Another syntactic problem with your code is that you seem to have misunderstood the precedence rules of Haskell. In Haskell, function application binds tighter than any operator, so
add res a:as b:bsis parsed as(add res a):(as b):bs, while you meantadd res (a:as) (b:bs).The final problems are type errors. The
(:)operator has the typea -> [a] -> [a], which means that it takes an element and a list, and produces a list. In your coderes:(a+b), you appear to have this reversed, asresis a list anda+bis the element. Since there is no operator in Haskell to append a single element to the end of a list, you'll have to use the list concatenation operator(++) :: [a] -> [a] -> [a]instead:res ++ [a+b].You're also comparing the element
ato the list[]in your guard. This is probably not what you meant, and the pattern(a:as)would not match if the list was empty. The easiest solution to this is to add another pattern instead of your guard.Putting all of this together, this code should hopefully do what you intended:
P.S. Repeatedly appending to the end of a list is not very efficient. In fact, it's O(n2). You might want to add to the front instead and reverse the list when you're done. This is O(n).
References:
出现缩进错误是因为您需要将 where 子句中的模式保护至少缩进到第一个定义(在您的情况下为
add)。除此之外,由于类型错误,代码仍然无法编译。即
a不是列表,因此a == []不会进行类型检查。此外,您需要更多括号(用于模式匹配列表和要添加的参数)。您的意思可能是这样的:
编辑:
顺便说一句,我猜你真的想做以下事情:
如果是这样的话,你甚至可以写:
addNums = zipWith (+)(虽然有点不同,因为它不会抛出当第二个列表比第一个列表短时,模式匹配异常)The indentation error arises, because you need to indent the pattern guards in the where-clause at least as far as the first definition (
addin your case).Besides that, the code still doesn't compile, because of type errors. I.e
aisn't a list, soa == []doesn't typecheck. Additionally, you need more parenthesis (for pattern matching the list and for the argument to add).Did you maybe mean something like this:
Edit:
By the way, I guess you really want to do the following:
If that's the case, you could even write:
addNums = zipWith (+)(although it's a little different, since it doesn't throw a pattern match exception, when the second list is short than the first)第二个问题不是空格问题,您必须将复杂的模式
a:as和b:bs括起来,这样您就可以编写add res (a: as) (b:bs)用另一种方式表达有关空白的观点,它在
where子句中的外观就是它在顶层的外观。你会写:所以,添加缩进,你会写
但是我们不能取消你的 where 子句的缩进,所以它会在左边距。 (我将其修改为等效的内容)
因为守卫位于
add的左侧;在这里,它们实际上位于左边距。我建议将从属定义与控制where对齐:它不像某些东西那么可爱,但不太容易出错,因为它减少了更多地思考缩进的认知负担。 (奥列格做到了!)它也会立即避免这个困难。我认为它并不适合任何地方,但这更有吸引力,也许可以使缩进问题更清晰:
然后我们可以看到 where 子句中的定义列表就像 Haskell 模块中的定义列表一样,用 ' 排列左边距”。

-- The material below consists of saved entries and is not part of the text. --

(** * Sales dashboard (programma_commerciali.py): a shallow embedding

    The program keeps sales records in the SQLite table [vendite], loads them
    from a CSV file on every run, lets a salesperson narrow their own records
    with [query_data], and answers canned questions with
    [get_agent_response].

    Conventions of the embedding
    - a Python [str] is a [string] of UTF-8 bytes (substring tests on code
      points and on UTF-8 bytes agree);
    - a call that may raise returns a [result];
    - a [DataFrame] is the list of its rows, in index order, with the default
      range index that [pd.read_sql_query] produces; an [int64] column holds
      [Z], a [float64] column holds primitive floats;
    - the database behind the connection is explicit state ([Conn]);
    - what is only shown or printed (the Streamlit widgets, [print(e)]) is
      left out, except for the banner that ends the loading block. *)

From Stdlib Require Import ZArith List String Ascii Bool Lia Sorted.
From Stdlib Require Import OrderedTypeEx DecimalString DecimalPos Permutation.
From Stdlib Require Import PrimFloat FloatOps SpecFloat.
Import ListNotations.
Open Scope string_scope.
Open Scope Z_scope.

(* ================================================================== *)
(** ** Python: exceptions and results *)

(** The exception classes this program can meet.  The two [sqlite3_*]
    classes derive from [sqlite3.Error]; [pandas_DatabaseError] is
    [pandas.errors.DatabaseError], which derives from [OSError]. *)
Inductive exn : Type :=
| ValueError
| sqlite3_IntegrityError
| sqlite3_OperationalError
| pandas_DatabaseError.

(** [isinstance(e, sqlite3.Error)] *)
Definition isinstance_sqlite3_Error (e : exn) : bool :=
  match e with
  | sqlite3_IntegrityError | sqlite3_OperationalError => true
  | ValueError | pandas_DatabaseError => false
  end.

Inductive result (A : Type) : Type :=
| Ok (a : A)
| Raise (e : exn).
Arguments Ok {A} a.
Arguments Raise {A} e.

Definition bind {A B : Type} (m : result A) (k : A -> result B) : result B :=
  match m with
  | Ok a => k a
  | Raise e => Raise e
  end.

Notation "x <- m ;; k" := (bind m (fun x => k))
  (at level 61, m at next level, right associativity).

(* ================================================================== *)
(** ** Python: [int(str)], truthiness, substring test *)

(** Whitespace that [int] strips (the ASCII part of [str.isspace]). *)
Definition is_space (c : ascii) : bool :=
  let n := nat_of_ascii c in
  (((9 <=? n) && (n <=? 13)) || ((28 <=? n) && (n <=? 31)) || (n =? 32))%nat.

Fixpoint lstrip (l : list ascii) : list ascii :=
  match l with
  | c :: t => if is_space c then lstrip t else l
  | [] => []
  end.
(** A binary operation on two 1-D arrays, with the broadcasting rule:
    equal lengths, or one of the two has length 1; anything else raises. *)
Definition ew (f : A -> B -> C) (x : list A) (y : list B)
  : option (list C) :=
  if (length x =? length y)%nat then Some (map2 f x y)
  else match x, y with
       | [a], _ => Some (map (f a) y)
       | _, [b] => Some (map (fun a => f a b) x)
       | _, _ => None
       end.

End Elementwise.

(** ** jax.random *)

Record JaxRandom : Type := mk_random {
  key : Type;
  (** [jr.split(key)] unpacked into its two keys. *)
  split : key -> key * key;
  (** Element [i] of [jr.normal(key, (n,))]. *)
  normal : key -> nat -> nat -> Qc;
  (** Element [i] of [jr.uniform(key, (n,))]. *)
  uniform : key -> nat -> nat -> Qc;
  (** Element [i] of [jr.truncated_normal(key, lower, upper, (n,))]. *)
  truncated_normal : key -> Qc -> Qc -> nat -> nat -> Qc
}.

(** The documented ranges of the samplers. *)
Record JaxRandomOk (R : JaxRandom) : Prop := {
  uniform_range : forall k n i, 0 <= uniform R k n i /\ uniform R k n i < 1;
  truncated_normal_range :
    forall k lo hi n i,
      lo <= hi ->
      lo <= truncated_normal R k lo hi n i /\
      truncated_normal R k lo hi n i <= hi
}.

(** The array of shape (n,) whose element [i] is [g i]. *)
Definition draw (g : nat -> Qc) (n : nat) : list Qc := map g (seq 0 n).

(** [jr.uniform(key, (n,), minval=lo, maxval=hi)]: the unit sample is
    scaled and shifted, and kept above [lo]. *)
Definition uniform_between (R : JaxRandom) (k : key R) (n : nat)
           (lo hi : Qc) : list Qc :=
  map (fun u => maximum lo (u * (hi - lo) + lo)) (draw (uniform R k n) n).

(** ** The Mutator interface *)

Class Mutator (R : JaxRandom) (M : Type) : Type := {
  initialize : M -> key R -> list Qc -> option (list Qc);
  split_params : M -> ndarray Qc -> option (ndarray Qc * ndarray Qc);
  mutate : M -> key R -> list Qc -> option (list Qc)
}.

(** ** BasicMutator *)

Module BasicMutator.

Record t : Type := mk { sd : Qc; change_perc : Qc }.

Section WithRandom.

Context {R : JaxRandom}.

The second problem is not a whitespace problem, you have to bracket the complex patterns
a:asandb:bsso you'd writeadd res (a:as) (b:bs)To put the point about whitespace in another way, the way it looks in the
whereclause is the way it would look at the top level. You would write:So, adding indentation, you'd write
But we can't unindent your where clause so it would be on the left margin. (I modify it to something equivalent)
since the guards are to the left of
add; here they actually wind up on the left margin. I recommend lining up subordinate definitions with the governingwhere:It's not as lovely as some things, but less error prone since it decreases the cognitive load of thinking more about indentation. (And Oleg does it!) It would immediately have averted this difficulty too. I think it isn't suitable everywhere, but this is more attractive and maybe makes indentation questions clearer:
Then we can see that the list of definitions in the where clause are like the list of definitions in a Haskell module, lined up with a 'left margin'.